The two most prominent contributions toward developing an SOA research agenda are:

  • The EU Framework documented in the work of Papazoglou and colleagues (Papazoglou, Traverso, Dustdar, & Leyman, 2007; Papazoglou, Traverso, Dustdar, Leyman, & Kramer, 2006) that was originally developed at a Dagstuhl seminar on service-oriented computing and then expanded into the European Network of Excellence in Software Services and Systems (S-Cube). This project funded a series of research studies based on the framework and initiated the PESOS (Principles of Engineering Service-Oriented Systems) series of workshops at the International Conference on Software Engineering (ICSE).

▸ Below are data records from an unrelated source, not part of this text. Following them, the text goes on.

(** * Crowd-flow simulation kernel: a shallow embedding and its properties

    The development follows the TypeScript sources of the simulator:
    - [utils/math.ts]        vector helpers, sampling, percentile;
    - [utils/spatialHash.ts] the uniform-grid neighbour index;
    - [utils/astar.ts]       the grid path planner and the passability raster;
    - [sim/engine.ts]        the [SimEngine] class and the sweep runner.

    Numbers.  A JavaScript [number] is modelled by an exact rational ([Q]);
    rounding of IEEE doubles (and of the [Float32Array] scores of the planner)
    is not modelled, and there is no NaN or infinity.  Values that the code
    only ever uses as integers (grid indices, counters, identifiers) are [Z].
    The transcendental functions of the host ([Math.sqrt], [Math.exp],
    [Math.log], [Math.cos]) are a parameter of the development ([JsMath]).

    Ambient state.  The engine reads [Math.random] and two module-level
    counters ([_nextId], [_ffNextId]).  They are gathered in [Ambient]; the
    pseudo-random generator is the finite tape of the values it is going to
    return, and an operation that needs more draws than the tape holds has no
    result ([None]). *)

From Stdlib Require Import QArith Qround Lqa Lia.
From stdpp Require Import base option gmap strings list list_numbers.

Open Scope Q_scope.

(** ** Numbers *)

Definition Qleb (a b : Q) : bool := Qle_bool a b.
Definition Qltb (a b : Q) : bool := negb (Qle_bool b a).
Definition Qeqb (a b : Q) : bool := Qeq_bool a b.

(** [Math.min] and [Math.max] on two numbers. *)
Definition Math_min (a b : Q) : Q := if Qleb a b then a else b.
Definition Math_max (a b : Q) : Q := if Qleb a b then b else a.
Definition Math_abs (a : Q) : Q := if Qltb a 0 then - a else a.

Definition Math_floor (a : Q) : Z := Qfloor a.
Definition Math_ceil (a : Q) : Z := Qceiling a.

(** The host's floating-point library, kept abstract. *)
Record JsMath := {
  Math_sqrt : Q → Q;
  Math_exp : Q → Q;
  Math_log : Q → Q;
  Math_cos : Q → Q;
  Math_PI : Q;
  Math_SQRT2 : Q;
}.

(** ** Arrays indexed by JavaScript numbers *)

(** [l[i]], with [d] standing for what an absent element behaves like. *)
Definition arr_get {A} (d : A) (l : list A) (i : Z) : A :=
  if (i <? 0)%Z then d else default d (l !! Z.to_nat i).

(** [l[i] = v] for an index inside the array (the code never writes outside:
    typed arrays ignore such writes, and the grids are only written under a
    range check). *)
Definition arr_set {A} (l : list A) (i : Z) (v : A) : list A :=
  if (i <? 0)%Z then l else <[Z.to_nat i := v]> l.

(** [g[r][c]]. *)
Definition grid_get {A} (d : A) (g : list (list A)) (r c : Z) : A :=
  arr_get d (arr_get [] g r) c.

(** [g[r][c] = v]. *)
Definition grid_set {A} (g : list (list A)) (r c : Z) (v : A) : list (list A) :=
  if (r <? 0)%Z then g else alter (λ row, arr_set row c v) (Z.to_nat r) g.

(** [Array.from({length: rows}, () => new Array(cols).fill(v))]. *)
Definition grid_make {A} (rows cols : Z) (v : A) : list (list A) :=
  replicate (Z.to_nat rows) (replicate (Z.to_nat cols) v).

(** The cells [(r, c)] of a [rows × cols] raster in the order of the nested
    loops [for r … for c …]. *)
Definition cells (rows cols : Z) : list (Z * Z) :=
  r ← seqZ 0 rows; c ← seqZ 0 cols; [(r, c)].

(** ** Data model ([models/types.ts]) *)

Module Vec2.
Record t := mk { x : Q; y : Q }.
End Vec2.

Module Rect.
Record t := mk { x : Q; y : Q; w : Q; h : Q }.
End Rect.

Module Wall.
Record t := mk { id : string; rect : Rect.t }.
End Wall.

Module Entrance.
Record t := mk { id : string; x : Q; y : Q; width : Q }.
End Entrance.

Module Exit.
Record t := mk { id : string; x : Q; y : Q; width : Q; capacity : Q }.
End Exit.

Module Attractor.
Record t := mk {
  id : string; x : Q; y : Q; radius : Q; weight : Q; label : string;
  serviceTime : Q; queueEnabled : bool; queueCapacity : Q;
}.
End Attractor.

Module VenueLayout.
Record t := mk {
  width : Q; height : Q;
  walls : list Wall.t;
  entrances : list Entrance.t;
  exits : list Exit.t;
  attractors : list Attractor.t;
}.
End VenueLayout.

Inductive AgentState :=
  | seeking_attractor | queuing | at_attractor | seeking_exit | evacuating | exited.

#[global] Instance AgentState_eq_dec : EqDecision AgentState.
Proof. solve_decision. Defined.

Inductive ArrivalMode := burst | linear | gaussian.

Module SimConfig.
Record t := mk {
  N : Q;
  arrivalMode : ArrivalMode;
  arrivalDuration : Q;
  speedMin : Q; speedMean : Q; speedMax : Q;
  personalSpace : Q;
  avoidanceStrength : Q;
  queueEnabled : bool;
  evacuationEnabled : bool;
  evacuationTime : Q;
  panicSpeedMultiplier : Q;
  densityWarning : Q;
  densityDanger : Q;
  cellSize : Q;
  egresTimeLimitMin : Q;
  warningTimeLimitPct : Q;
  sweepStep : Q;
  sweepMinN : Q;
  sweepMaxN : Q;
}.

  • An SOA research agenda developed by the Carnegie Mellon University Software Engineering Institute (SEI) (Kontogiannis, et al., 2007; Kontogiannis, Lewis, & Smith, 2008; Lewis, Smith, & Kontogiannis, 2010). The SEI project developed its taxonomy through an international group of researchers. The taxonomy and research challenges were elaborated through the results of the SDSOA (Systems Development in SOA Environments) workshops at ICSE, the SOAM (SOA Maintenance and Evolution) workshops at the European Conference on Software Maintenance and Reengineering (CSMR), the Maintenance and Evolution of Service-Oriented and Cloud-Based Systems (MESOCA)1 workshops at the International Conference on Software Maintenance (ICSM), and the PESOS workshops at ICSE.